Mrs. Habersham shrugged her shoulders and turning to Hayden asked him when he had last seen his cousin Kitty Hampton; but Mrs. Ames' cracked voice rose above their low tones.

"I wish some one would explain to me—perhaps you can, Mr. Penfield—just how a young woman who hasn't a penny to her name can afford a superb necklace. Such things could not have occurred in my young days; but different times, different manners. Humph!"

Before Penfield could reply, Bea Habersham leaned across the table and addressed her clearly: "It seems to me that such imaginary and absurd behavior would be considered as reprehensible to-day as in the remote era you mention."

Mrs. Ames held her lorgnon to her eyes with one withered, yellow hand, each finger covered to the swollen knuckles with diamonds dim with dust, then she dropped it in her lap with another dry cackle and said with a complete change of tone, as if reverting to some new topic of conversation:

"Mr. Penfield was speaking of your friend, Miss Oldham, a moment or two ago, Mrs. Habersham. Perhaps you will be able to tell me the identity of the rather elderly, ordinary-looking man with whom I have seen her several times lately?"

It seemed to Hayden that Bea's face grew a shade paler, but his momentary apprehension gave way to a swift admiration for her poise, the casual and careless indifference with which she answered:

"I am sure I can't imagine, Mrs.

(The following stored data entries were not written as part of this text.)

Lemma cegar_loop_no_progress (rtree : RT) (initialImage cex : list NodeT) :
  treeSize rtree < maxNodes →
  findCounterexample depth rtree initialImage [] = Some cex →
  cex ≠ [] →
  ¬ provedUnsafe rtree effort initialImage cex →
  (∀ n, n ∈ locator cex → nodeValue rtree n = None) →
  ∀ fuel,
    cegar_loop initialSet effort refinement locator maxNodes fuel depth rtree initialImage
    = None.
Proof.
  intros Hsize Hfc Hne Hnot Hsinks. induction fuel as [|fuel IH]; [done|].
  rewrite cegar_loop_step, bool_decide_eq_true_2 by done.
  rewrite Hfc. cbn [mbind option_bind]. destruct cex as [|c cex]; [done|].
  destruct (provedUnsafe_test effort rtree initialImage c cex)
    as (s & back & Hs & Hb & Htest).
  rewrite Hs. cbn [mbind option_bind]. rewrite Hb. cbn [mbind option_bind].
  destruct (definitely (knot s) && definitely (knot (isSafe rtree back))) eqn:Ht.
  { exfalso. apply Hnot, Htest. done. }
  rewrite refineNode_sinks by done. exact IH.
Qed.

(** When the locator selects nothing, or only the outside sink, for the first
    counterexample and the driver does not return on it, the iteration
    changes neither the tree nor the initial image: the loop does not use up
    the node budget, and no iteration bound lets the driver return. *)
Theorem cegar_no_progress (rtree : RT) (cex : list NodeT) :
  let initialImage :=
    set_insert_range (NodeComparator rtree) (image rtree initialSet) [] in
  treeSize rtree < maxNodes →
  findCounterexample depth rtree initialImage [] = Some cex →
  cex ≠ [] →
  ¬ provedUnsafe rtree effort initialImage cex →
  (∀ n, n ∈ locator cex → nodeValue rtree n = None) →
  ∀ fuel,
    cegar initialSet effort refinement locator maxNodes fuel depth rtree = None.
Proof.
  intros initialImage Hsize Hfc Hne Hnot Hsinks fuel.
  by apply (cegar_loop_no_progress rtree initialImage cex).
Qed.

(** What the driver returns: a verdict True or Indeterminate comes with the
    empty path; a verdict False comes with a path that starts in the initial
    image of the tree it was found in, follows graph edges, repeats no node,
    ends at a node whose safety flag is False, and was answered False by
    [isSpurious]. *)
Theorem cegar_result (fuel : nat) (rtree : RT) (k : Kleenean) (p : list NodeT) :
  cegar initialSet effort refinement locator maxNodes fuel depth rtree = Some (k, p) →
  (k ≠ KFalse → p = []) ∧
  (k = KFalse →
   ∃ rtree' initialImage' n0 back,
     head p = Some n0 ∧ n0 ∈ initialImage' ∧
     isPath rtree' p ∧ loopFree rtree' p ∧
     last p = Some back ∧ isSafe rtree' back = KFalse ∧
     isSpurious rtree' p initialImage' effort = Some KFalse).
Proof.
  unfold cegar.
  intros (j & rtree' & initialImage' & _ & _ & Hout)%cegar_loop_iff.
  destruct Hout as [[_ [= -> ->]]|[(_ & _ & [= -> ->])|(_ & cex & Hfc & Hne & Hp & [= -> ->])]];
    [done..|].
  split; [done|]. intros _.
  destruct (findCounterexample_ext _ _ _ _ _ Hfc Hne) as (n0 & ext & Hcex & Hn0 & Hext).
  simpl in Hcex. subst cex.
  destruct Hp as (s & back & Hs & Hb & Hds & Hdb).
  exists rtree', initialImage', n0, back.
  split; [done|]. split; [done|]. split; [by eapply validExt_isPath|].
  split; [by apply validExt_loopFree|]. split; [done|].
  split; [by destruct (isSafe rtree' back)|].
  rewrite Hs. f_equal. by destruct s.
Qed.
End driver_more.

(** * The observers on a consistent tree *)

Section observers.
Context `{Num : Numeric}.
Implicit Types (rt : Rtree.RefinementTree) (v : graph.VertexT).

Lemma nodeValue_live rt v :
  consistent rt →
  is_Some (Rtree.nodeValue rt v) ↔ is_Some (graph.value (Rtree.leafMapping rt) v).
Proof.
  intros (Hleafs & _). unfold Rtree.nodeValue, Rtree.leafMapping. split.
  - intros [x Hx]. destruct (graph.value (Rtree.mMappings rt) v); [by eexists|done].
  - intros [treev Hv]. rewrite Hv. simpl. destruct (Hleafs v treev Hv) as [x Hx].
    unfold tree.value. rewrite Hx. by eexists.
Qed.

(** On a consistent tree the observers read through a handle are defined
    exactly on live vertices: [nodeValue] for a live vertex, [nodesEqual] and
    [isReachable] for two live vertices. *)
Theorem observers_defined rt :
  consistent rt →
  (∀ v, is_Some (Rtree.nodeValue rt v) ↔ is_Some (graph.value (Rtree.leafMapping rt) v)) ∧
  (∀ a b, is_Some (Rtree.nodesEqual rt a b) ↔
          is_Some (graph.value (Rtree.leafMapping rt) a) ∧
          is_Some (graph.value (Rtree.leafMapping rt) b)) ∧
  (∀ a b, is_Some (Rtree.isReachable rt a b) ↔
          is_Some (graph.value (Rtree.leafMapping rt) a) ∧
          is_Some (graph.value (Rtree.leafMapping rt) b)).
Proof.
  intros Hc. split; [intros v; by apply nodeValue_live|].
  split; intros a b; rewrite <- !(nodeValue_live rt) by done;
    unfold Rtree.nodesEqual, Rtree.isReachable;
    destruct (Rtree.nodeValue rt a) as [xa|], (Rtree.nodeValue rt b) as [xb|]; simpl;
    split; try (intros [? ?]; done); try (intros [[? ?] [? ?]]; done);
    intros _; (split; by eexists) || by eexists.
Qed.

Lemma imageRecursive_sub_defined rt from :
  consistent rt →
  ∀ sub to,
    tree.subtree (Rtree.mRefinements rt) to = Some sub →
    ∃ ns, Rtree.imageRecursive_sub (Rtree.mMappings rt) from sub to = Some ns ∧
          ∀ v, v ∈ ns → leafVertex rt v.
Proof.
  intros (Hleafs & Hverts & _). induction sub as [x|x c0 IH0 c1 IH1]; intros to Hto; simpl.
  - destruct (definitely _); [exists []; split; [done|]; by intros v ?%elem_of_nil|].
    destruct (Hverts to x Hto) as [w Hw].
    destruct (findVertex_is_Some _ w to Hw) as [iv Hiv]. rewrite Hiv. simpl.
    exists [iv]. split; [done|]. intros v ->%list_elem_of_singleton.
    exists to, x. split; [by apply findVertex_value|done].
  - destruct (definitely _); [exists []; split; [done|]; by intros v ?%elem_of_nil|].
    destruct (IH0 (to ++ [false])) as (l0 & -> & Hin0); [by rewrite subtree_app, Hto|].
    destruct (IH1 (to ++ [true])) as (l1 & -> & Hin1); [by rewrite subtree_app, Hto|].
    simpl. exists (l0 ++ l1). split; [done|].
    intros v [?|?]%elem_of_app; auto.
Qed.

(** On a consistent tree [image] does not throw, from any node of the tree
    downwards, and returns only live vertices that stand for leaves. *)
Theorem image_defined rt from :
  consistent rt →
  (∃ ns, Rtree.image rt from = Some ns ∧ ∀ v, v ∈ ns → leafVertex rt v) ∧
  (∀ to, is_Some (tree.subtree (Rtree.mRefinements rt) to) →
         ∃ ns, Rtree.imageRecursive rt from to = Some ns ∧ ∀ v, v ∈ ns → leafVertex rt v).
Proof.
  intros Hc.
  assert (Hgen : ∀ to, is_Some (tree.subtree (Rtree.mRefinements rt) to) →
                       ∃ ns, Rtree.imageRecursive rt from to = Some ns ∧
                             ∀ v, v ∈ ns → leafVertex rt v).
  { intros to [sub Hsub]. unfold Rtree.imageRecursive. rewrite Hsub. simpl.
    by apply imageRecursive_sub_defined. }
  split; [|done]. apply (Hgen tree.root). by eexists.
Qed.
End observers.

(** * The optional node value and the outside sink *)

Section sink.
Import Cegar.

End sink.

(** * The further theorems on concrete inputs *)

Example new_shiftTree :
  (rt ← Rtree.new (0, 8)%Z (4, 5)%Z (-7)%Z 1; Rtree.refine rt 0 Interval1D.bisect)
  = Some Run.shiftTree.
Proof. vm_compute. reflexivity. Qed.

Lemma rootTree_consistent : consistent Run.rootTree.
Proof.
  unfold consistent, graph.value, edgesOf. simpl. split; [|split; [|split]].
  - intros v treev [<- <-]%lookup_singleton_Some. by eexists.
  - intros treev x Hx. exists 0. destruct treev; [done|]. done.
  - intros v w treev [<- <-]%lookup_singleton_Some [<- _]%lookup_singleton_Some. done.
  - intros a b [= -> ->]%list_elem_of_singleton. split; by eexists.
Qed.

Lemma rootTree_edgeSound : edgeSound Run.rootTree.
Proof.
  intros a b [= -> ->]%list_elem_of_singleton. eexists. split; vm_compute; reflexivity.
Qed.

Lemma refine_removes_handle_witness :
  Rtree.refine Run.rootTree 0 Interval1D.bisect = Some Run.splitTree ∧
  Rtree.nodeValue Run.splitTree 0 = None ∧
  Rtree.preimage Run.splitTree 0 = [] ∧
  Rtree.postimage Run.splitTree 0 = [] ∧
  ∀ a, (0 ∉ Rtree.preimage Run.splitTree a) ∧ (0 ∉ Rtree.postimage Run.splitTree a).
Proof.
  split; [vm_compute; reflexivity|].
  apply (refine_removes_handle Run.rootTree 0 Interval1D.bisect). vm_compute. reflexivity.
Defined.

Lemma refine_keeps_others_witness :
  ∃ rt', Rtree.refine Run.splitTree 1 Interval1D.bisect = Some rt' ∧
         (∀ a x, a ≠ 1 → Rtree.nodeValue Run.splitTree a = Some x →
                 Rtree.nodeValue rt' a = Some x) ∧
         (∀ a b, a ≠ 1 → b ≠ 1 →
                 is_Some (Rtree.nodeValue Run.splitTree a) →
                 is_Some (Rtree.nodeValue Run.splitTree b) →
                 (b ∈ Rtree.postimage rt' a ↔ b ∈ Rtree.postimage Run.splitTree a)).
Proof.
  eexists. split; [vm_compute; reflexivity|].
  apply (refine_keeps_others Run.splitTree 1 Interval1D.bisect). vm_compute. reflexivity.
Defined.

Lemma refine_consistent_witness :
  consistent Run.rootTree ∧
  Rtree.refine Run.rootTree 0 Interval1D.bisect = Some Run.splitTree ∧
  consistent Run.splitTree.
Proof.
  split; [apply rootTree_consistent|]. split; [vm_compute; reflexivity|].
  apply (refine_consistent Run.rootTree 0 Interval1D.bisect Run.splitTree).
  - apply rootTree_consistent.
  - vm_compute. reflexivity.
Defined.

Lemma refine_edgeSound_witness :
  edgeSound Run.rootTree ∧
  Rtree.refine Run.rootTree 0 Interval1D.bisect = Some Run.splitTree ∧
  edgeSound Run.splitTree.
Proof.
  split; [apply rootTree_edgeSound|]. split; [vm_compute; reflexivity|].
  apply (refine_edgeSound Run.rootTree 0 Interval1D.bisect Run.splitTree).
  - apply rootTree_edgeSound.
  - vm_compute. reflexivity.
Defined.

Lemma refine_growth_witness :
  Rtree.refine Run.rootTree 0 Interval1D.bisect = Some Run.splitTree ∧
  tree.size (Rtree.tree Run.splitTree) = tree.size (Rtree.tree Run.rootTree) + 2 ∧
  size (graph.vertexMap (Rtree.leafMapping Run.splitTree))
  = size (graph.vertexMap (Rtree.leafMapping Run.rootTree)) + 1.
Proof.
  split; [vm_compute; reflexivity|].
  apply (refine_growth Run.rootTree 0 Interval1D.bisect Run.splitTree).
  vm_compute. reflexivity.
Defined.

Lemma refine_returns_iff_witness :
  consistent Run.rootTree ∧
  (∀ tv, Rtree.nodeValue Run.rootTree 0 = Some tv →
         (is_Some (Rtree.refine Run.rootTree 0 Interval1D.bisect) ↔
          length (Interval1D.bisect (Rtree.getEnclosure tv)) ≤ 2)) ∧
  (Rtree.nodeValue Run.rootTree 0 = None →
   Rtree.refine Run.rootTree 0 Interval1D.bisect = None).
Proof.
  split; [apply rootTree_consistent|].
  apply (refine_returns_iff Run.rootTree 0 Interval1D.bisect), rootTree_consistent.
Defined.

Lemma leaves_all_vertices_witness :
  consistent Run.rootTree ∧
  ∃ ls, Rtree.leaves_all Run.rootTree = Some ls ∧ NoDup ls ∧
        ∀ v, v ∈ ls ↔ is_Some (graph.value (Rtree.leafMapping Run.rootTree) v).
Proof.
  split; [apply rootTree_consistent|].
  apply (leaves_all_vertices Run.rootTree), rootTree_consistent.
Defined.

Lemma leaves_of_leaf_witness :
  consistent Run.rootTree ∧
  is_Some (graph.value (Rtree.leafMapping Run.rootTree) 0) ∧
  Rtree.leaves Run.rootTree 0 = Some [0].
Proof.
  split; [apply rootTree_consistent|]. split; [by eexists|].
  apply (leaves_of_leaf Run.rootTree 0); [apply rootTree_consistent|by eexists].
Defined.

Lemma image_members_witness :
  Rtree.image Run.splitTree (0, 1)%Z = Some [1] ∧
  ∀ v, v ∈ [1] ↔
       ∃ p x, tree.subtree (Rtree.mRefinements Run.splitTree) p = Some (tree.Leaf x) ∧
              graph.findVertex (Rtree.mMappings Run.splitTree) p = Some v ∧
              notPruned Run.splitTree (0, 1)%Z p.
Proof.
  split; [vm_compute; reflexivity|].
  apply (image_members Run.splitTree (0, 1)%Z [1]). vm_compute. reflexivity.
Defined.

Lemma search_valid_witness :
  RtreeCegar.findCounterexample 3 Run.splitTree [1] [] = Some [1; 2] ∧
  (∃ n0, head [1; 2] = Some n0 ∧ n0 ∈ [1]) ∧
  (∀ i a b, [1; 2] !! i = Some a → [1; 2] !! S i = Some b →
            b ∈ Rtree.postimage Run.splitTree a) ∧
  (∃ nk tv, last [1; 2] = Some nk ∧ Rtree.nodeValue Run.splitTree nk = Some tv ∧
            definitely (Rtree.isSafe tv) = false) ∧
  (∀ i a, [1; 2] !! i = Some a → S i < length [1; 2] →
          (∃ tv, Rtree.nodeValue Run.splitTree a = Some tv ∧
                 definitely (Rtree.isSafe tv) = true) ∧
          RtreeCegar.findLoop Run.splitTree a (take i [1; 2]) = Some false).
Proof.
  split; [vm_compute; reflexivity|].
  apply (search_valid 3 Run.splitTree [1] [1; 2]).
  - vm_compute. reflexivity.
  - discriminate.
Defined.

Lemma first_isSpurious_length_witness :
  RtreeCegar.isSpurious Run.splitTree [1; 2] [1] 1
  = RtreeCegar.isSpurious Run.splitTree [2; 2] [1] 1 ∧
  ∀ k, RtreeCegar.isSpurious Run.splitTree [1; 2] [1] 1 = Some k → k = KTrue ∨ k = KFalse.
Proof. apply (first_isSpurious_length Run.splitTree [1; 2] [2; 2] [1] 1). reflexivity. Defined.

Lemma first_cegar_result_witness :
  RtreeCegar.cegar 2 3 Run.splitTree [1] 1 Interval1D.bisect 9 = Some [1; 2] ∧
  ([1; 2] = [] ∨
   ∃ rt', tree.size (Rtree.tree rt') < 9 ∧
          RtreeCegar.findCounterexample 3 rt' [1] [] = Some [1; 2] ∧
          RtreeCegar.isSpurious rt' [1; 2] [1] 1 = Some KFalse).
Proof.
  split; [vm_compute; reflexivity|].
  apply (first_cegar_result 2 3 Run.splitTree [1] 1 Interval1D.bisect 9 [1; 2]).
  vm_compute. reflexivity.
Defined.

Ames. Marcia has many friends, more I fancy than you dream of." He also felt a swift longing to take Horace Penfield by the scruff of his thin, craning neck and drop him from the window instead of permitting him to sit there calmly sipping his liqueur with that faint, amused smile as of gratified malice about his lips.

Then he drew a breath of relief. Every one was rising.

"You were magnificent," he whispered as he drew aside for Bea to pass.

She smiled gratefully at him. "Thank goodness, it's to be bridge now and not conversation."

A few minutes later they were all seated at the card-tables and except for the occasional low-toned voicing of the conventions of the game, a grateful silence reigned.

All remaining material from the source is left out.